**Your instructions**
Working from the records below, repeat exactly the lines starting at the line that contains "Definition KE_KVA_ARENA_MAX : Z := 3." and ending at the line that contains "Proof. solve_decision. Defined.", inclusive.

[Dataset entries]
⟨

(** [KE_KVA_ARENA_TYPE]: any value of the enumeration's width may be passed. *)
Definition KE_KVA_ARENA_STACK : Z := 0.
Definition KE_KVA_ARENA_FIXMAP : Z := 1.
Definition KE_KVA_ARENA_HEAP : Z := 2.
Definition KE_KVA_ARENA_MAX : Z := 3.

Inductive KE_KVA_ADDRESS_KIND : Type :=
| KE_KVA_ADDRESS_OUTSIDE
| KE_KVA_ADDRESS_FREE_HOLE
| KE_KVA_ADDRESS_GUARD_PAGE
| KE_KVA_ADDRESS_ACTIVE_STACK
| KE_KVA_ADDRESS_ACTIVE_FIXMAP
| KE_KVA_ADDRESS_ACTIVE_HEAP
| KE_KVA_ADDRESS_UNKNOWN.

#[export] Instance KE_KVA_ADDRESS_KIND_eq_dec : EqDecision KE_KVA_ADDRESS_KIND.
Proof. solve_decision. Defined.

(** The array a [PageStates] pointer designates is part of its arena. *)
Record KE_KVA_ARENA_STATE : Type := mkArena {
  BaseAddress : Z;
  SizeBytes : Z;
  PageCount : Z;
  PageStates : list Z
}.

Record KE_KVA_RANGE_RECORD : Type := mkRecord {
  InUse : bool;
  OwnsPhysicalBacking : bool;
  Arena : Z;
  RecordId : Z;
  Generation : Z;
  BasePageIndex : Z;
  TotalPages : Z;
  UsablePages : Z;
  GuardLowerPages : Z;
  GuardUpperPages : Z
}.

Record KE_KVA_RANGE : Type := mkRange {
  RgArena : Z;
  RgRecordId : Z;
  RgGeneration : Z;
  RgBaseAddress : Z;
  RgUsableBase : Z;
  RgTotalPages : Z;
  RgUsablePages : Z;
  RgGuardLowerPages : Z;
  RgGuardUpperPages : Z
}.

⟩

**Answer for the task**
Definition KE_KVA_ARENA_MAX : Z := 3.

Inductive KE_KVA_ADDRESS_KIND : Type :=
| KE_KVA_ADDRESS_OUTSIDE
| KE_KVA_ADDRESS_FREE_HOLE
| KE_KVA_ADDRESS_GUARD_PAGE
| KE_KVA_ADDRESS_ACTIVE_STACK
| KE_KVA_ADDRESS_ACTIVE_FIXMAP
| KE_KVA_ADDRESS_ACTIVE_HEAP
| KE_KVA_ADDRESS_UNKNOWN.

#[export] Instance KE_KVA_ADDRESS_KIND_eq_dec : EqDecision KE_KVA_ADDRESS_KIND.
Proof. solve_decision. Defined.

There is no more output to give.